Where a line holds the word "lines", copy it from the records.

=== Stored data ===
"""

(** [langmuir_consts] in closed form, on the instance's own components. *)
Lemma langmuir_consts_closed (s : Eos) (T P l k an : R) (Rt : Shells) :
  List.length (comps s) = num_comps s ->
  a_norm (eos (Hs s)) = Some an -> R_tab (eos (Hs s)) = Some Rt ->
  sm Rt <> [] -> lg Rt <> [] -> T <> 0 ->
  let s' := scaled_shells s an Rt P l k in
  langmuir_consts quad s (comps s) T P l k
  = Ret (s', (map (langmuir_small quad s' T) (comps s),
              map (langmuir_large quad s' T) (comps s),
              langmuir_calls s' (comps s) 0)).
Proof.
  intros Hlen Han HRt Hsm Hlg HT s'.
  unfold langmuir_consts, compute_integral_constants.
  rewrite Han, HRt. cbn [getattr bind].
  rewrite (Req_b_false _ _ (k_B_T_neq0 T HT)).
  fold (scaled_shells s an Rt P l k). fold s'.
  change (num_comps s') with (num_comps s).
  assert (Hc := langmuir_loop_closed s' T (comps s)).
  specialize (Hc (map_neq_nil _ _ Hsm) (map_neq_nil _ _ Hlg)
                 [] [] (np_zeros (num_comps s)) (np_zeros (num_comps s)) []
                 eq_refl).
  cbn [app List.length] in Hc. rewrite Hc.
  - reflexivity.
  - rewrite np_zeros_length. lia.
  - rewrite np_zeros_length. lia.
Qed.

Lemma langmuir_calls_index (s : Eos) (cs : list Component) :
  forall ii c, In c (langmuir_calls s cs ii) ->
    exists j comp, nth_error cs j = Some comp /\ is_h2o comp = false
                   /\ qc_index c = (ii + j)%nat.
Proof.
  induction cs as [|comp cs IH]; intros ii c Hin; simpl in Hin; [contradiction|].
  apply in_app_or in Hin. destruct Hin as [Hin|Hin].
  - destruct (is_h2o comp) eqn:E; [contradiction|].
    exists O, comp. simpl in Hin.
    destruct Hin as [<-|[<-|[]]]; simpl; repeat split; auto; lia.
  - destruct (IH _ _ Hin) as (j & comp' & Hj & Hg & Hi).
    exists (S j), comp'. simpl. repeat split; auto. lia.
Qed.

Lemma langmuir_calls_guest (s : Eos) (cs : list Component) :
  forall ii j comp, nth_error cs j = Some comp -> is_h2o comp = false ->
    In {| qc_index := (ii + j)%nat; qc_small := true;
          qc_upper := guest_upper (R_sm s) comp |} (langmuir_calls s cs ii)
    /\ In {| qc_index := (ii + j)%nat; qc_small := false;
             qc_upper := guest_upper (R_lg s) comp |} (langmuir_calls s cs ii).
Proof.
  induction cs as [|c0 cs IH]; intros ii j comp Hj Hg; [destruct j; discriminate|].
  destruct j as [|j]; simpl in Hj.
  - injection Hj as ->. simpl. rewrite Hg, Nat.add_0_r.
    split; apply in_or_app; left; simpl; auto.
  - destruct (IH (S ii) j comp Hj Hg) as [H1 H2].
    replace (ii + S j)%nat with (S ii + j)%nat by lia.
    split; simpl; apply in_or_app; right; assumption.
Qed.
(** C10. With an empty scheduler record set the check raises out of
    [validate_memory_alignment] without emitting a line; once the memory
    nodes are fetched, what it raises is the NameError for
    [memory_node_ids], read at the set difference before any assignment. *)
Theorem validate_memory_alignment_empty_schedulers_raises conn :
  get_scheduler_layout conn = Return [] ->
  (forall log, exists e, validate_memory_alignment conn log = (Raise e, log))
  /\ (forall memory_nodes log,
        get_memory_nodes conn = Return memory_nodes ->
        validate_memory_alignment conn log
          = (Raise (UnboundLocalError (py "memory_node_ids")), log)
        /\ is_NameError (UnboundLocalError (py "memory_node_ids")) = true).
Proof.
  intros Hs. split.
  - intros log. unfold validate_memory_alignment. rewrite Hs. step_check.
    destruct (get_memory_nodes conn) as [memory_nodes|e]; step_check; eexists; reflexivity.
  - intros memory_nodes log Hm. split; [|reflexivity].
    unfold validate_memory_alignment. rewrite Hs, Hm. step_check. reflexivity.
Qed.

Lemma validate_memory_alignment_empty_schedulers_raises_witness :
  get_scheduler_layout Fixtures.no_scheduler_server = Return []
  /\ run (validate_memory_alignment Fixtures.no_scheduler_server)
     = (Raise (UnboundLocalError (py "memory_node_ids")), []).
Proof.
  split; [vm_compute; reflexivity|].
  destruct (validate_memory_alignment_empty_schedulers_raises
              Fixtures.no_scheduler_server) as [_ H].
  - vm_compute; reflexivity.
  - apply (H [] []). vm_compute; reflexivity.
Defined.

(** C2, on the code.  Scheduler nodes {0, 1} and memory nodes {0, 1}: the
    check returns after its first row and emits no line at all, where
    two ok lines are due; with schedulers on node 0 and memory on node 1
    it emits nothing either, where two warn lines are due; and with no
    scheduler record, where the single warn line is due, it raises. *)
Theorem validate_memory_alignment_reports_no_difference :
  run (validate_memory_alignment Fixtures.two_node_server) = (Return tt, [])
  /\ run (validate_memory_alignment Fixtures.misaligned_server) = (Return tt, [])
  /\ run (validate_memory_alignment Fixtures.no_scheduler_server)
     = (Raise (UnboundLocalError (py "memory_node_ids")), []).
Proof. repeat split; vm_compute; reflexivity. Qed.

(** On records without [parent_node_id] the check does emit its single
    line and stop. *)
Example validate_memory_alignment_without_parent_node_id :
  run (validate_memory_alignment Fixtures.first_offline_server)
  = (Return tt, [cannot_validate_line]).
Proof. vm_compute. reflexivity. Qed.

End MemoryAlignment.

(** ** validate_numa_layout *)

Section NumaLayout.
Import NumaChecker.

(** The loop keeps the columns of the row it saw last. *)
Lemma layout_loop_keeps_last (rows : list (gmap pystr value))
    (last : gmap pystr value) (cpu is_online : value)
    (st : option value * option value) (log : list pystr) :
  Forall (fun row : gmap pystr value =>
            is_Some (row !! py "cpu_id") /\ is_Some (row !! py "is_online")) rows ->
  last !! py "cpu_id" = Some cpu ->
  last !! py "is_online" = Some is_online ->
  for_in (rows ++ [last]) layout_loop_body st log
  = (Return (Continue (Some cpu, Some is_online)), log).
Proof.
  intros Hrows Hc Ho. revert st.
  induction Hrows as [|row rows [[c Hrc] [o Hro]] _ IH]; intros st.
  - cbn [app]. rewrite for_in_cons. unfold layout_loop_body, getitem.
    rewrite Hc, Ho. step_check. reflexivity.
  - cbn [app]. rewrite for_in_cons. unfold layout_loop_body at 1, getitem.
    rewrite Hrc, Hro. step_check. apply IH.
Qed.

(** What the check does on every non-empty record set: it always
    reports balance, and judges the online flag of the last record
    only. *)
Lemma validate_numa_layout_judges_last_row (conn : Connection)
    (rows : list (gmap pystr value)) (last : gmap pystr value)
    (cpu is_online : value) (log : list pystr) :
  get_scheduler_layout conn = Return (rows ++ [last]) ->
  Forall (fun row : gmap pystr value =>
            is_Some (row !! py "cpu_id") /\ is_Some (row !! py "is_online")) rows ->
  last !! py "cpu_id" = Some cpu ->
  last !! py "is_online" = Some is_online ->
  validate_numa_layout conn log
  = (Return tt,
     log ++ [balanced_line]
         ++ [if py_eqb is_online (VInt 0) then offline_line [cpu] else all_online_line]).
Proof.
  intros Hs Hrows Hc Ho. unfold validate_numa_layout. rewrite Hs. step_check.
  unfold bind at 1.
  rewrite (layout_loop_keeps_last rows last cpu is_online _ log Hrows Hc Ho).
  cbn [locals_of local]. step_check.
  destruct (py_eqb is_online (VInt 0)); cbn [local]; step_check;
    cbn [set_of_list map fold_left length];
    (destruct (decide (1 < 0)%nat); [lia|]); step_check;
    change ([] ++ [cpu]) with [cpu]; unfold out;
    rewrite <- ?app_assoc; reflexivity.
Qed.

(** C3, on the code.  CPU 0 offline and CPU 1 online: the check says all
    schedulers are online; two online CPUs on node 0 and one on node 1:
    it says the distribution is balanced; and with no scheduler record,
    where two ok lines are due, it raises on reading [is_online]. *)
Theorem validate_numa_layout_misses_offline_and_imbalance :
  run (validate_numa_layout Fixtures.first_offline_server)
  = (Return tt, [balanced_line; all_online_line])
  /\ run (validate_numa_layout Fixtures.unbalanced_server)
     = (Return tt, [balanced_line; all_online_line])
  /\ run (validate_numa_layout Fixtures.no_scheduler_server)
     = (Raise (UnboundLocalError (py "is_online")), []).
Proof. repeat split; vm_compute; reflexivity. Qed.

(** The scenario of the specification has its offline scheduler last,
    the one place where the check sees it. *)
Example validate_numa_layout_offline_last :
  run (validate_numa_layout Fixtures.two_node_server)
  = (Return tt, [balanced_line; offline_line [VInt 2]]).
Proof. vm_compute. reflexivity. Qed.

End NumaLayout.

(** ** Rows and sets *)

Section Rows.

Lemma fold_insert_lookup (kvs : list (pystr * value)) (d : gmap pystr value) (k : pystr) :
  is_Some (fold_left (fun d kv => <[kv.1 := kv.2]> d) kvs d !! k)
  <-> k ∈ kvs.*1 \/ is_Some (d !! k).
Proof.
  revert d. induction kvs as [|[k' v'] kvs IH]; intros d; cbn [fold_left fmap list_fmap].
  - rewrite elem_of_nil. tauto.
  - rewrite IH, elem_of_cons. cbn [fst snd].
    destruct (decide (k' = k)) as [->|Hne].
    + rewrite lookup_insert_eq. split; [intros _; left; by left | intros _; right; eauto].
    + rewrite lookup_insert_ne by done. split; [tauto|].
      intros [[?|?]|?]; [congruence | tauto | tauto].
Qed.

(** A row built from a full tuple has exactly the described columns. *)
Lemma dict_of_pairs_columns (columns : list pystr) (row : list value) (k : pystr) :
  length row = length columns ->
  is_Some (dict_of_pairs (zip columns row) !! k) <-> k ∈ columns.
Proof.
  intros Hlen. unfold dict_of_pairs. rewrite fold_insert_lookup, lookup_empty.
  rewrite fst_zip by lia. split; [intros [?|[? ?]]; [done|discriminate] | by left].
Qed.

Lemma dict_of_pairs_dom (columns : list pystr) (row : list value) :
  length row = length columns ->
  dom (dict_of_pairs (zip columns row)) = list_to_set columns.
Proof.
  intros Hlen. apply set_eq. intros k.
  rewrite elem_of_dom, elem_of_list_to_set. by apply dict_of_pairs_columns.
Qed.

(** What [query_dict] returns when it returns. *)
Lemma query_dict_returns (conn : Connection) (sql : pystr)
    (rows : list (gmap pystr value)) :
  NumaChecker.query_dict conn sql = Return rows ->
  exists rs, conn_execute conn sql = Return rs
    /\ rows = map (fun row => dict_of_pairs (zip (description rs) row)) (fetchall rs).
Proof.
  unfold NumaChecker.query_dict.
  destruct (conn_cursor conn) as [[]|e]; [|discriminate]. cbn [obind].
  destruct (conn_execute conn sql) as [rs|e]; [|discriminate].
  intros [= <-]. eauto.
Qed.


(** [==] on values is an equivalence. *)
Lemma py_eqb_refl (v : value) : py_eqb v v = true.
Proof.
  destruct v as [|b|z|s]; cbn; [done | apply Z.eqb_refl | apply Z.eqb_refl |].
  by apply bool_decide_eq_true.
Qed.

Lemma set_mem_true (v : value) (s : pyset) :
  set_mem v s = true <-> exists w, w ∈ s /\ py_eqb v w = true.
Proof.
  unfold set_mem. rewrite existsb_exists. split; intros (w & Hw & He); exists w;
    (split; [by apply list_elem_of_In | done]).
Qed.

Lemma set_add_distinct (v : value) (s : pyset) :
  distinct_values s -> distinct_values (set_add v s).
Proof.
  intros Hs. unfold set_add. destruct (set_mem v s) eqn:Hm; [done|].
  intros i j x y Hi Hj Hxy.
  assert (Hnot : forall w, w ∈ s -> py_eqb v w = false).
  { intros w Hw. destruct (py_eqb v w) eqn:E; [|done].
    assert (set_mem v s = true) by (apply set_mem_true; eauto). congruence. }
  assert (Hsym : forall a b, py_eqb a b = py_eqb b a).
  { intros [|?|?|?] [|?|?|?]; cbn; try done; try apply Z.eqb_sym.
    apply bool_decide_ext. split; congruence. }
  apply lookup_snoc_Some in Hi as [[Hi1 Hi2]|[Hi1 Hi2]];
    apply lookup_snoc_Some in Hj as [[Hj1 Hj2]|[Hj1 Hj2]]; subst.
  - eauto.
  - rewrite Hsym, Hnot in Hxy; [done|]. eapply list_elem_of_lookup_2; eauto.
  - rewrite Hnot in Hxy; [done|]. eapply list_elem_of_lookup_2; eauto.
  - lia.
Qed.

Lemma fold_set_add_distinct (l : list value) (s : pyset) :
  distinct_values s -> distinct_values (fold_left (fun s v => set_add v s) l s).
Proof.
  revert s. induction l as [|v l IH]; intros s Hs; cbn; [done|].
  apply IH. by apply set_add_distinct.
Qed.

Lemma fold_set_add_members (l : list value) (s : pyset) (w : value) :
  w ∈ fold_left (fun s v => set_add v s) l s -> w ∈ s \/ w ∈ l.
Proof.
  revert s. induction l as [|v l IH]; intros s; cbn; [by left|].
  intros H. apply IH in H as [H|H]; [|right; by right].
  unfold set_add in H. destruct (set_mem v s); [by left|].
  apply elem_of_app in H as [H|H]; [by left|].
  apply list_elem_of_singleton in H as ->. right. by left.
Qed.

Lemma set_mem_add_mono (v u : value) (s : pyset) :
  set_mem v s = true -> set_mem v (set_add u s) = true.
Proof.
  intros H. unfold set_add. destruct (set_mem u s); [done|].
  unfold set_mem in *. rewrite existsb_app, H. reflexivity.
Qed.

Lemma set_mem_add_same (u : value) (s : pyset) : set_mem u (set_add u s) = true.
Proof.
  unfold set_add. destruct (set_mem u s) eqn:Hm; [done|].
  unfold set_mem. rewrite existsb_app. cbn. rewrite py_eqb_refl.
  by rewrite orb_true_r.
Qed.

Lemma fold_set_add_covers (l : list value) (s : pyset) (v : value) :
  set_mem v s = true \/ v ∈ l ->
  set_mem v (fold_left (fun s v => set_add v s) l s) = true.
Proof.
  revert s. induction l as [|u l IH]; intros s; cbn.
  - intros [H|H]; [done | by apply elem_of_nil in H].
  - intros [H|H]; apply IH.
    + left. by apply set_mem_add_mono.
    + apply elem_of_cons in H as [->|H]; [left; apply set_mem_add_same | by right].
Qed.

(** [set_of_list]: the distinct values of a list. *)
Lemma set_of_list_spec (l : list value) :
  distinct_values (set_of_list l)
  /\ (forall w, w ∈ set_of_list l -> w ∈ l)
  /\ (forall v, v ∈ l -> set_mem v (set_of_list l) = true).
Proof.
  unfold set_of_list. split; [|split].
  - apply fold_set_add_distinct. intros i j x y Hi. by destruct i.
  - intros w H. apply fold_set_add_members in H as [H|H]; [by apply elem_of_nil in H | done].
  - intros v H. apply fold_set_add_covers. by right.
Qed.

End Rows.

(** ** recommend_maxdop *)

Section MaxDop.
Import NumaChecker.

"""

=== Expected output ===
    two ok lines are due; with schedulers on node 0 and memory on node 1
    it emits nothing either, where two warn lines are due; and with no
    where two ok lines are due, it raises on reading [is_online]. *)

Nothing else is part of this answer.